Yeah but he won't want a fixer-upper, by the time NASA is out of the ISS he'll hopefully have BFR up and running and can just buy a few modules from Bigelow and launch them himself, more space and probably a fraction of the cost with none of the upkeep headaches. Plus that way he can lay them out the way he wants them with the most modern tech, not something from the 80's.
There are 4 boxes to use in the defense of liberty: soap, ballot, jury, ammo. Use in that order. Starting now.
While I think that inevitably there needs to be more private-sector involvement in space development, I don't think my (and others') reasons for this are the same as Trumps' reasons. I also see some problems with privatization at this time:
1. There's great expense and little profit, currently, in anything space-related, that doesn't involve launching satellites. Private corporations aren't interested much in scientific research, they're interested in return-on-investment, and at the moment anything that isn't a productive satellite being launched into LEO isn't profitable. Perhaps in 50 to 100 years, given steady development of space vehicles, potentially lowering costs, there might be, but I just don't see it at current.

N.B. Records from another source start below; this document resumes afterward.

Lemma applyCreate_not_entered c body tr :
  c.(Contract.Type_) = Evmc.Create \/ c.(Contract.Type_) = Evmc.Create2 ->
  createEntry c tr = None ->
  exists gas address e tr',
    applyCreate c body tr = Some (([], gas, address, Some e), tr')
    /\ text tr tr' /\ (tinv P n tr -> tinv P n tr').
Proof.
  intros Hty. unfold createEntry, applyCreate.
  destruct (match Contract.Type_ c with
            | Evmc.Create => _ | Evmc.Create2 => _ | _ => None end) as [address|] eqn:Ea;
    [|destruct Hty as [Hty|Hty]; rewrite Hty in Ea; discriminate].
  cbn [Contract.set_addresses Contract.Caller Contract.Address Contract.Value
       txn set_txn config].
  set (x0 := Txn.IncrNonce (Contract.Caller c) (txn tr)).
  assert (Hqx : quiet tr.(txn) x0) by apply quiet_upsert.
  destruct (hasCodeOrNonce address _).
  { intros _. eexists _, _, _, _. split; [reflexivity|]. split.
    - apply text_quiet. exact Hqx.
    - apply tinv_quiet. exact Hqx. }
  cbn [Txn.Snapshot txn set_txn config].
  set (x1 := Txn.mk _ _ _ _).
  rewrite !isRevision_set_txn.
  set (tr0 := if isRevision Evmc.SpuriousDragon tr then _ else _).
  assert (Hq0 : quiet x1 tr0.(txn) /\ tr0.(config) = tr.(config)).
  { subst tr0. destruct (isRevision Evmc.SpuriousDragon tr); cbn.
    - split; [|reflexivity]. eapply quiet_trans; [apply quiet_CreateAccount|apply quiet_upsert].
    - split; [apply quiet_refl|reflexivity]. }
  destruct Hq0 as [Hq0 Hc0].
  pose proof (transfer_quiet (Contract.Caller c) address (Contract.Value c) tr0) as [Hq Hc].
  destruct (transfer _ _ _ tr0) as [[e|] tr']; [intros _|discriminate].
  cbn [snd] in *. eexists _, _, _, _. split; [reflexivity|].
  assert (Hx : ext x0 x1) by apply (ext_Snapshot x0).
  split.
  - split; [|congruence]. eapply ext_trans; [apply quiet_ext; exact Hqx|].
    eapply ext_trans; [exact Hx|]. apply quiet_ext. eapply quiet_trans; eassumption.
  - intros Hi. unfold tinv. eapply quiet_inv; [exact Hq|].
    eapply quiet_inv; [exact Hq0|]. apply (inv_Snapshot x0).
    eapply quiet_inv; [exact Hqx|exact Hi].
Qed.


Lemma applyCreate_ok c body tr :
  c.(Contract.Type_) = Evmc.Create \/ c.(Contract.Type_) = Evmc.Create2 ->
  frame_ok P n body -> tinv P n tr ->
  exists res tr', applyCreate c body tr = Some (res, tr') /\ tinv P n tr' /\ text tr tr'.
Proof.
  intros Hty Hb Hi. destruct (createEntry c tr) as [[[c' snap] tr1]|] eqn:Ee.
  - rewrite (applyCreate_entered _ body _ _ _ _ Ee).
    destruct (createEntry_spec _ _ _ _ _ Ee) as (Hs & He & Hc & Hi1).
    set (x0 := Txn.IncrNonce (Contract.Caller c) (txn tr)) in *.
    assert (Hqx : quiet tr.(txn) x0) by apply quiet_upsert.
    assert (Hi0 : inv P n x0) by (eapply quiet_inv; eassumption).
    destruct (run_ok c' body tr1 Hb (Hi1 Hi)) as (ret & gas & err & tr2 & -> & Hi2 & Ht & _).
    assert (Ht1 : text tr tr1).
    { split; [|exact Hc]. eapply ext_trans; [apply quiet_ext; exact Hqx|].
      eapply ext_trans; [apply ext_Snapshot|exact He]. }
    assert (Ht2 : text tr tr2) by (eapply text_trans; eassumption).
    pose proof (failed_frame_reverts _ _ _ _ Hs He Ht) as Hr.
    assert (Hrev : tinv P n (set_txn (Txn.set_txn (Txn.txn x0) tr2.(txn)) tr2)
                   /\ text tr (set_txn (Txn.set_txn (Txn.txn x0) tr2.(txn)) tr2)).
    { split; [apply tinv_revert; assumption | apply text_revert; exact Ht2]. }
    destruct err as [e|].
    { rewrite Hr. eexists _, _. split; [reflexivity|]. exact Hrev. }
    destruct (isRevision Evmc.SpuriousDragon tr2 && _).
    { rewrite Hr. eexists _, _. split; [reflexivity|]. exact Hrev. }
    cbv zeta. destruct (gas <? _).
    + destruct (isRevision Evmc.Homestead tr2).
      * rewrite Hr. eexists _, _. split; [reflexivity|]. exact Hrev.
      * eexists _, _. split; [reflexivity|]. split; assumption.
    + eexists _, _. split; [reflexivity|]. split.
      * apply tinv_quiet; [apply quiet_upsert|exact Hi2].
      * eapply text_trans; [exact Ht2|]. apply text_quiet, quiet_upsert.
  - destruct (applyCreate_not_entered c body tr Hty Ee) as (g & a & e & tr' & -> & Ht & Hi').
    eexists _, _. split; [reflexivity|]. split; [apply Hi', Hi | exact Ht].
Qed.

Lemma Callx_ok c body tr :
  frame_ok P n body -> tinv P n tr ->
  exists res tr', Callx c body tr = Some (res, tr') /\ tinv P n tr' /\ text tr tr'.
Proof.
  intros Hb Hi. unfold Callx.
  destruct (Contract.Type_ c) eqn:Ety;
    try (apply applyCall_ok; assumption);
    apply applyCreate_ok; auto.
Qed.

Lemma Call_ok req body tr :
  frame_ok P n body -> tinv P n tr ->
  exists res tr', Call req body tr = Some (res, tr') /\ tinv P n tr' /\ text tr tr'.
Proof. intros Hb Hi. unfold Call. apply Callx_ok; assumption. Qed.

Lemma SetStorage_ok addr key value tr :
  tinv P n tr ->
  tinv P n (snd (SetStorage addr key value tr)) /\ text tr (snd (SetStorage addr key value tr)).
Proof.
  intros Hi. unfold SetStorage.
  pose proof (quiet_SetStorage addr key value tr.(txn)) as Hq.
  destruct (Txn.SetStorage addr key value tr.(txn)) as [st x]. cbn [snd] in *.
  split; [apply tinv_quiet | apply text_quiet]; assumption.
Qed.

Lemma Selfdestruct_ok addr beneficiary tr :
  tinv P n tr ->
  tinv P n (Selfdestruct addr beneficiary tr) /\ text tr (Selfdestruct addr beneficiary tr).
Proof.
  intros Hi. unfold Selfdestruct.
  set (x1 := if negb _ then _ else _).
  assert (H1 : quiet tr.(txn) x1).
  { subst x1. destruct (negb _); [apply quiet_putRefund|apply quiet_refl]. }
  assert (Hq : quiet tr.(txn)
                 (snd (Txn.Suicide addr
                         (Txn.AddBalance beneficiary (Txn.GetBalance x1 addr) x1)))).
  { eapply quiet_trans; [exact H1|]. eapply quiet_trans; [apply quiet_upsert|].
    apply quiet_Suicide. }
  split; [apply tinv_quiet | apply text_quiet]; assumption.
Qed.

2. If it all becomes privatized, is there going to be goverment oversight (or perhaps U.N. oversight) to prevent covert militarization of the ISS, or it's future replacement? More specifically, how do we prevent some corporation, de-facto owned and operated by, say, China, from making it a covert military station in LEO?
Main reason for the great expense (of putting up the ISS and maintaining it) was that the govt spent $1 billion - $2 billion (depending on who you ask) per Shuttle launch to get up there.
The Shuttle hasn't been involved since 2011 and the ISS costs somewhere around $3 Billion/year according to NASA. According to NASA launch and transport costs account for about 34% of ISS operating costs. Systems operation and maintenance accounts for about 43% of costs.
Falcon Heavy costs less than 1/10th of that now, perhaps 1/100th of that in the near future, and carries more payload per launch to boot.
They don't need Falcon Heavy to support the ISS at this point. Falcon 9 is already supply resupply missions.
When the times nears that ISS needs to be de-orbited or given costly maintenance, it might be sensible to just give it away to SpaceX in return for promising to keep it in orbit and operational for a certain number of years.
Give me a credible reason why SpaceX would be interested. Their only interest in the ISS is in providing transport services to and from. There is no obvious profit in actually owning the station to them.
Do you have any concept of how much 100 billion dollars is?
About 12% of the annual US "defence" budget.
I am sure that there are many other solipsists out there.